------ Source data ------
(** One turn of the loop over the themes. *)
Lemma theme_step_spec (pid theme : string) (db : Database) :
  well_formed db ->
  In pid (map c_puzzle_id (tbl_puzzles db)) ->
  let tid := fst (insert_theme theme db) in
  let db' := insert_link pid tid (snd (insert_theme theme db)) in
  well_formed db' /\
  tbl_puzzles db' = tbl_puzzles db /\
  In (tid, theme) (tbl_themes db') /\
  In (pid, tid) (tbl_puzzle_themes db') /\
  exists ts ls,
    tbl_themes db' = tbl_themes db ++ ts /\
    tbl_puzzle_themes db' = tbl_puzzle_themes db ++ ls /\
    forall l, In l ls -> l = (pid, tid).
Proof.
  intros (W1 & W2 & W3 & W4 & W5) Hpid tid db'.
  destruct (insert_theme_spec theme db) as (Tp & Tl & Tin & Tt).
  destruct (insert_link_spec pid tid (snd (insert_theme theme db)))
    as (Lp & Lt & Ll).
  fold tid in Tin, Tt. fold db' in Lp, Lt, Ll.
  rewrite Tp in Lp. rewrite Tl in Ll.
  assert (Hthemes : exists ts, tbl_themes db' = tbl_themes db ++ ts /\
                               NoDup (map fst (tbl_themes db')) /\
                               NoDup (map snd (tbl_themes db'))).
  { rewrite Lt. destruct Tt as [Tt|(Tt & Hi & Hn)]; rewrite Tt.
    - exists []. now rewrite app_nil_r.
    - exists [(tid, theme)]. split; [reflexivity|].
      rewrite !map_app. cbn [map fst snd]. split; now apply NoDup_snoc. }
  destruct Hthemes as (ts & Hts & N1 & N2).
  assert (Hlinks : exists ls, tbl_puzzle_themes db' = tbl_puzzle_themes db ++ ls /\
                              NoDup (tbl_puzzle_themes db') /\
                              In (pid, tid) (tbl_puzzle_themes db') /\
                              forall l, In l ls -> l = (pid, tid)).
  { destruct Ll as [[Ll Hin]|[Ll Hnin]]; rewrite Ll.
    - exists []. rewrite app_nil_r. repeat split; try assumption. intros l [].
    - exists [(pid, tid)]. split; [reflexivity|].
      split; [now apply NoDup_snoc|]. split; [apply in_app_iff; right; now left|].
      intros l [<-|[]]. reflexivity. }
  destruct Hlinks as (ls & Hls & N3 & Hlink & Hnew).
  assert (Htin : In (tid, theme) (tbl_themes db')) by (now rewrite Lt).
  split; [|split; [exact Lp|split; [exact Htin|split; [exact Hlink|]]]].
  - unfold well_formed. rewrite Lp. split; [exact W1|]. split; [exact N1|].
    split; [exact N2|]. split; [exact N3|].
    intros p t Hpt. rewrite Hls in Hpt. apply in_app_iff in Hpt as [Hpt|Hpt].
    + destruct (W5 p t Hpt) as [A B]. split; [exact A|].
      rewrite Hts, map_app. apply in_app_iff. now left.
    + apply Hnew in Hpt. injection Hpt as -> ->. split; [exact Hpid|].
      apply in_map_iff. exists (tid, theme). now split.
  - exists ts, ls. split; [exact Hts|]. split; [exact Hls|exact Hnew].
Qed.

Lemma insert_themes_cons (pid theme : string) (ths : list string) (db : Database) :
  Loader.insert_themes pid (theme :: ths) db =
  Loader.insert_themes pid ths
    (insert_link pid (fst (insert_theme theme db)) (snd (insert_theme theme db))).
Proof.
  unfold Loader.insert_themes. cbn [fold_left].
  destruct (insert_theme theme db). reflexivity.
Qed.
(** A network on which every request is refused. *)
Definition offline : Network := fun _ _ => inl (ErrorObj "Failed to fetch").

(** A network that answers every request. *)
Definition online : Network :=
  fun _ _ => inr {| ok := true; status := 200; body := [] |}.

(** Collaborators with which [ffmpeg.load] is rejected with a value that
    is not an [Error]. *)
Definition loadRejects : LoadEnv :=
  {| coreNet := online; wasmNet := online; workerNet := online;
     blobError := None; loadError := Some (NonError "worker crashed") |}.

(** Collaborators with which no resource can be fetched. *)
Definition noNetwork : LoadEnv :=
  {| coreNet := offline; wasmNet := offline; workerNet := offline;
     blobError := None; loadError := None |}.

End Encoder.

(* ===================================================================== *)
(** ** Reading a frame index back from a file name *)
(* ===================================================================== *)

Module FrameIndex.

Local Open Scope string_scope.

Definition isDigit (c : ascii) : bool :=
  ((48 <=? N_of_ascii c) && (N_of_ascii c <=? 57))%N.

Definition digitValue (c : ascii) : Z := Z.of_N (N_of_ascii c) - 48.

(** The decimal number at the beginning of a string, as the [%d] of the
    encoder's input pattern reads it. *)
Fixpoint readDigits (acc : Z) (s : string) : Z :=
  match s with
  | String c rest =>
      if isDigit c then readDigits (10 * acc + digitValue c) rest else acc
  | EmptyString => acc
  end.

Fixpoint dropChars (k : nat) (s : string) : string :=
  match k, s with
  | S k', String _ rest => dropChars k' rest
  | _, _ => s
  end.

(** The frame index that the pattern [frames/frame%06d.png] finds in a
    file name. *)
Definition frameIndexOf (name : string) : Z :=
  readDigits 0 (dropChars 12 name).

Fixpoint allDigits (s : string) : bool :=
  match s with
  | String c rest => isDigit c && allDigits rest
  | EmptyString => true
  end.

End FrameIndex.

(* ===================================================================== *)
(** ** The history of an export *)
(* ===================================================================== *)

Module ExportLog.

Import JsNum Exporter.

(** The request after the defaults are filled in. *)
Definition resolvedDuration (o : VideoExportOptions) : float := default 3%float (duration o).
Definition resolvedFps (o : VideoExportOptions) : float := default 30%float (fps o).
Definition resolvedWidth (o : VideoExportOptions) : Z := default 1920 (width o).
Definition resolvedHeight (o : VideoExportOptions) : Z := default 1080 (height o).
Definition resolvedQuality (o : VideoExportOptions) : Z := default 23 (quality o).
Definition resolvedAnimations (o : VideoExportOptions) : list Timeline.Animation :=
  default defaultAnimations (animations o).
Definition resolvedTotal (o : VideoExportOptions) : floored :=
  totalFrames (resolvedDuration o) (resolvedFps o).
------
Give again exactly, and only, the lines above starting at the one with "well_formed db' /\" and ending at the one with "intros p t Hpt.".

» Expected output
  well_formed db' /\
  tbl_puzzles db' = tbl_puzzles db /\
  In (tid, theme) (tbl_themes db') /\
  In (pid, tid) (tbl_puzzle_themes db') /\
  exists ts ls,
    tbl_themes db' = tbl_themes db ++ ts /\
    tbl_puzzle_themes db' = tbl_puzzle_themes db ++ ls /\
    forall l, In l ls -> l = (pid, tid).
Proof.
  intros (W1 & W2 & W3 & W4 & W5) Hpid tid db'.
  destruct (insert_theme_spec theme db) as (Tp & Tl & Tin & Tt).
  destruct (insert_link_spec pid tid (snd (insert_theme theme db)))
    as (Lp & Lt & Ll).
  fold tid in Tin, Tt. fold db' in Lp, Lt, Ll.
  rewrite Tp in Lp. rewrite Tl in Ll.
  assert (Hthemes : exists ts, tbl_themes db' = tbl_themes db ++ ts /\
                               NoDup (map fst (tbl_themes db')) /\
                               NoDup (map snd (tbl_themes db'))).
  { rewrite Lt. destruct Tt as [Tt|(Tt & Hi & Hn)]; rewrite Tt.
    - exists []. now rewrite app_nil_r.
    - exists [(tid, theme)]. split; [reflexivity|].
      rewrite !map_app. cbn [map fst snd]. split; now apply NoDup_snoc. }
  destruct Hthemes as (ts & Hts & N1 & N2).
  assert (Hlinks : exists ls, tbl_puzzle_themes db' = tbl_puzzle_themes db ++ ls /\
                              NoDup (tbl_puzzle_themes db') /\
                              In (pid, tid) (tbl_puzzle_themes db') /\
                              forall l, In l ls -> l = (pid, tid)).
  { destruct Ll as [[Ll Hin]|[Ll Hnin]]; rewrite Ll.
    - exists []. rewrite app_nil_r. repeat split; try assumption. intros l [].
    - exists [(pid, tid)]. split; [reflexivity|].
      split; [now apply NoDup_snoc|]. split; [apply in_app_iff; right; now left|].
      intros l [<-|[]]. reflexivity. }
  destruct Hlinks as (ls & Hls & N3 & Hlink & Hnew).
  assert (Htin : In (tid, theme) (tbl_themes db')) by (now rewrite Lt).
  split; [|split; [exact Lp|split; [exact Htin|split; [exact Hlink|]]]].
  - unfold well_formed. rewrite Lp. split; [exact W1|]. split; [exact N1|].
    split; [exact N2|]. split; [exact N3|].
    intros p t Hpt. rewrite Hls in Hpt. apply in_app_iff in Hpt as [Hpt|Hpt].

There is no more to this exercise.